Extract the listing below in full, unchanged.

^^^^^^^^

Lemma countSolutions_capped_witness :
  ∃ B' n, countSolutions twoRowsBlank = Some (B', n) ∧ n ≤ 2 ∧
    (n = 0 ↔ ∀ S, ¬ completion twoRowsBlank S) ∧
    (n = 1 ↔ ∃ S, completion twoRowsBlank S ∧
                  ∀ S', completion twoRowsBlank S' → S' = S) ∧
    (n = 2 ↔ ∃ S1 S2, S1 ≠ S2 ∧ completion twoRowsBlank S1 ∧
                      completion twoRowsBlank S2) ∧
    (∀ L, enumerates (completion twoRowsBlank) L → n = Nat.min (length L) 2) ∧
    (n = 2 → completion twoRowsBlank B' ∧ B' ≠ twoRowsBlank) ∧
    (n ≤ 1 → B' = twoRowsBlank).
Proof.
  apply (countSolutions_capped twoRowsBlank).
  - apply (bool_decide_unpack _). vm_compute. exact I.
  - apply (bool_decide_unpack _). vm_compute. exact I.
  - apply (bool_decide_unpack _). vm_compute. exact I.
Defined.

(** C5: the engine operations return on every 9x9 board: the recursion
    bound the embedding gives [generateSolvedSudokuGrid] and
    [countSolutions] is never reached, any larger bound gives the same
    result, and [createPuzzle] returns; [createPuzzle(G, 81)] on a Solved
    Grid [G] returns a board with exactly one solution, [G] itself. *)
Theorem engine_terminates :
  (∀ B g, board9x9 B → is_Some (generateSolvedSudokuGrid B g)) ∧
  (∀ B g fuel, emptyCells B < fuel →
     generateSolvedSudokuGrid_fuel fuel B g = generateSolvedSudokuGrid B g) ∧
  (∀ B, board9x9 B → is_Some (countSolutions B)) ∧
  (∀ B fuel, emptyCells B < fuel → solve fuel B 0 = countSolutions B) ∧
  (∀ (σ : Store) board B holes g,
     σ !! board = Some B → board9x9 B →
     is_Some (createPuzzle σ board holes g)) ∧
  (∀ (σ : Store) board G g,
     σ !! board = Some G → SolvedGrid G →
     ∃ σ' puzzle g' P B',
       createPuzzle σ board 81 g = Some (σ', puzzle, g') ∧
       σ' !! puzzle = Some P ∧
       countSolutions P = Some (B', 1) ∧
       ∀ S, completion P S ↔ S = G).
Proof.
  split; [|split; [|split; [|split; [|split]]]].
  - intros B g _. unfold generateSolvedSudokuGrid.
    destruct (generate_total (S (emptyCells B)) B g) as (res & -> & _);
      [lia|by eexists].
  - intros B g fuel Hfuel. unfold generateSolvedSudokuGrid.
    destruct (generate_total (S (emptyCells B)) B g) as (res & Hres & _);
      [lia|].
    rewrite Hres. eapply generate_mono; [|exact Hres]. lia.
  - intros B _. apply countSolutions_total.
  - intros B fuel Hfuel. unfold countSolutions.
    destruct (solve_total (S (emptyCells B)) B 0) as (res & Hres & _); [lia|].
    rewrite Hres. eapply solve_mono; [|exact Hres]. lia.
  - intros σ board B holes g HB Hb. by eapply createPuzzle_total.
  - intros σ board G g HG Hsolved.
    destruct (createPuzzle_spec σ board G 81 g HG Hsolved)
      as (σ' & puzzle & g' & P & B' & Hrun & HP & _ & _ & _ & Hb & Hone
          & Hext & _).
    exists σ', puzzle, g', P, B'. split; [done|]. split; [done|].
    split; [done|].
    apply (carved_unique P G B'); [done..| |done].
    apply extends_cells; [done|apply Hsolved|done].
Qed.

Lemma engine_terminates_witness :
  ([sampleGrid] : Store) !! 0 = Some sampleGrid ∧ SolvedGrid sampleGrid ∧
  ∃ σ' puzzle g' P B',
    createPuzzle [sampleGrid] 0 81 zeroRng = Some (σ', puzzle, g') ∧
    σ' !! puzzle = Some P ∧
    countSolutions P = Some (B', 1) ∧
    ∀ S, completion P S ↔ S = sampleGrid.
Proof.
  split; [reflexivity|]. split.
  - apply (bool_decide_unpack _). vm_compute. exact I.
  - apply (proj2 (proj2 (proj2 (proj2 (proj2 engine_terminates))))
             [sampleGrid] 0 sampleGrid zeroRng).
    + reflexivity.
    + apply (bool_decide_unpack _). vm_compute. exact I.
Defined.

(** C6: through every sequence of moves (keys, number pad, clear button,
    cell clicks) a cell at which the Initial Puzzle is non-zero keeps its
    value in the Play State and in the Initial Puzzle; a key or button
    pressed while such a cell is selected leaves the whole session as it
    was; after [initializeGame] the value kept is the one of the Initial
    Puzzle. *)
Theorem given_cells_invariant :
  (∀ s moves i j v,
     readCell (heap s) (initialPuzzle s) i j = Some v → v ≠ 0%Z →
     readCell (heap (applyMoves s moves)) (puzzleBoard (applyMoves s moves)) i j
       = readCell (heap s) (puzzleBoard s) i j ∧
     readCell (heap (applyMoves s moves)) (initialPuzzle (applyMoves s moves))
       i j = Some v) ∧
  (∀ s m row col v,
     selectedCell s = Some (row, col) →
     readCell (heap s) (initialPuzzle s) row col = Some v → v ≠ 0%Z →
     (∀ i j narrow, m ≠ CellClick i j narrow) →
     applyMove s m = s) ∧
  (∀ holes g s0 s1 g1 moves i j v,
     initializeGame holes g s0 = Some (s1, g1) →
     readCell (heap s1) (initialPuzzle s1) i j = Some v → v ≠ 0%Z →
     readCell (heap (applyMoves s1 moves)) (puzzleBoard (applyMoves s1 moves))
       i j = Some v).
Proof.
  split; [|split].
  - intros s moves i j v. apply applyMoves_given.
  - intros s m row col v. apply move_on_given_noop.
  - intros holes g s0 s1 g1 moves i j v Hinit Hv Hv0.
    destruct (initializeGame_spec holes g s0)
      as (s' & g' & G & P & B' & Hrun & _ & HP & HI & _).
    rewrite Hrun in Hinit. injection Hinit as <- <-.
    destruct (applyMoves_given moves s' i j v Hv Hv0) as [-> _].
    unfold readCell in *.
    by rewrite (deref_lookup _ _ _ HP), <- (deref_lookup _ _ _ HI).
Qed.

^^^^^^^^

TASK OUTPUT:
Lemma countSolutions_capped_witness :
  ∃ B' n, countSolutions twoRowsBlank = Some (B', n) ∧ n ≤ 2 ∧
    (n = 0 ↔ ∀ S, ¬ completion twoRowsBlank S) ∧
    (n = 1 ↔ ∃ S, completion twoRowsBlank S ∧
                  ∀ S', completion twoRowsBlank S' → S' = S) ∧
    (n = 2 ↔ ∃ S1 S2, S1 ≠ S2 ∧ completion twoRowsBlank S1 ∧
                      completion twoRowsBlank S2) ∧
    (∀ L, enumerates (completion twoRowsBlank) L → n = Nat.min (length L) 2) ∧
    (n = 2 → completion twoRowsBlank B' ∧ B' ≠ twoRowsBlank) ∧
    (n ≤ 1 → B' = twoRowsBlank).
Proof.
  apply (countSolutions_capped twoRowsBlank).
  - apply (bool_decide_unpack _). vm_compute. exact I.
  - apply (bool_decide_unpack _). vm_compute. exact I.
  - apply (bool_decide_unpack _). vm_compute. exact I.
Defined.

(** C5: the engine operations return on every 9x9 board: the recursion
    bound the embedding gives [generateSolvedSudokuGrid] and
    [countSolutions] is never reached, any larger bound gives the same
    result, and [createPuzzle] returns; [createPuzzle(G, 81)] on a Solved
    Grid [G] returns a board with exactly one solution, [G] itself. *)
Theorem engine_terminates :
  (∀ B g, board9x9 B → is_Some (generateSolvedSudokuGrid B g)) ∧
  (∀ B g fuel, emptyCells B < fuel →
     generateSolvedSudokuGrid_fuel fuel B g = generateSolvedSudokuGrid B g) ∧
  (∀ B, board9x9 B → is_Some (countSolutions B)) ∧
  (∀ B fuel, emptyCells B < fuel → solve fuel B 0 = countSolutions B) ∧
  (∀ (σ : Store) board B holes g,
     σ !! board = Some B → board9x9 B →
     is_Some (createPuzzle σ board holes g)) ∧
  (∀ (σ : Store) board G g,
     σ !! board = Some G → SolvedGrid G →
     ∃ σ' puzzle g' P B',
       createPuzzle σ board 81 g = Some (σ', puzzle, g') ∧
       σ' !! puzzle = Some P ∧
       countSolutions P = Some (B', 1) ∧
       ∀ S, completion P S ↔ S = G).
Proof.
  split; [|split; [|split; [|split; [|split]]]].
  - intros B g _. unfold generateSolvedSudokuGrid.
    destruct (generate_total (S (emptyCells B)) B g) as (res & -> & _);
      [lia|by eexists].
  - intros B g fuel Hfuel. unfold generateSolvedSudokuGrid.
    destruct (generate_total (S (emptyCells B)) B g) as (res & Hres & _);
      [lia|].
    rewrite Hres. eapply generate_mono; [|exact Hres]. lia.
  - intros B _. apply countSolutions_total.
  - intros B fuel Hfuel. unfold countSolutions.
    destruct (solve_total (S (emptyCells B)) B 0) as (res & Hres & _); [lia|].
    rewrite Hres. eapply solve_mono; [|exact Hres]. lia.
  - intros σ board B holes g HB Hb. by eapply createPuzzle_total.
  - intros σ board G g HG Hsolved.
    destruct (createPuzzle_spec σ board G 81 g HG Hsolved)
      as (σ' & puzzle & g' & P & B' & Hrun & HP & _ & _ & _ & Hb & Hone
          & Hext & _).
    exists σ', puzzle, g', P, B'. split; [done|]. split; [done|].
    split; [done|].
    apply (carved_unique P G B'); [done..| |done].
    apply extends_cells; [done|apply Hsolved|done].
Qed.

Lemma engine_terminates_witness :
  ([sampleGrid] : Store) !! 0 = Some sampleGrid ∧ SolvedGrid sampleGrid ∧
  ∃ σ' puzzle g' P B',
    createPuzzle [sampleGrid] 0 81 zeroRng = Some (σ', puzzle, g') ∧
    σ' !! puzzle = Some P ∧
    countSolutions P = Some (B', 1) ∧
    ∀ S, completion P S ↔ S = sampleGrid.
Proof.
  split; [reflexivity|]. split.
  - apply (bool_decide_unpack _). vm_compute. exact I.
  - apply (proj2 (proj2 (proj2 (proj2 (proj2 engine_terminates))))
             [sampleGrid] 0 sampleGrid zeroRng).
    + reflexivity.
    + apply (bool_decide_unpack _). vm_compute. exact I.
Defined.

(** C6: through every sequence of moves (keys, number pad, clear button,
    cell clicks) a cell at which the Initial Puzzle is non-zero keeps its
    value in the Play State and in the Initial Puzzle; a key or button
    pressed while such a cell is selected leaves the whole session as it
    was; after [initializeGame] the value kept is the one of the Initial
    Puzzle. *)
Theorem given_cells_invariant :
  (∀ s moves i j v,
     readCell (heap s) (initialPuzzle s) i j = Some v → v ≠ 0%Z →
     readCell (heap (applyMoves s moves)) (puzzleBoard (applyMoves s moves)) i j
       = readCell (heap s) (puzzleBoard s) i j ∧
     readCell (heap (applyMoves s moves)) (initialPuzzle (applyMoves s moves))
       i j = Some v) ∧
  (∀ s m row col v,
     selectedCell s = Some (row, col) →
     readCell (heap s) (initialPuzzle s) row col = Some v → v ≠ 0%Z →
     (∀ i j narrow, m ≠ CellClick i j narrow) →
     applyMove s m = s) ∧
  (∀ holes g s0 s1 g1 moves i j v,
     initializeGame holes g s0 = Some (s1, g1) →
     readCell (heap s1) (initialPuzzle s1) i j = Some v → v ≠ 0%Z →
     readCell (heap (applyMoves s1 moves)) (puzzleBoard (applyMoves s1 moves))
       i j = Some v).
Proof.
  split; [|split].
  - intros s moves i j v. apply applyMoves_given.
  - intros s m row col v. apply move_on_given_noop.
  - intros holes g s0 s1 g1 moves i j v Hinit Hv Hv0.
    destruct (initializeGame_spec holes g s0)
      as (s' & g' & G & P & B' & Hrun & _ & HP & HI & _).
    rewrite Hrun in Hinit. injection Hinit as <- <-.
    destruct (applyMoves_given moves s' i j v Hv Hv0) as [-> _].
    unfold readCell in *.
    by rewrite (deref_lookup _ _ _ HP), <- (deref_lookup _ _ _ HI).
Qed.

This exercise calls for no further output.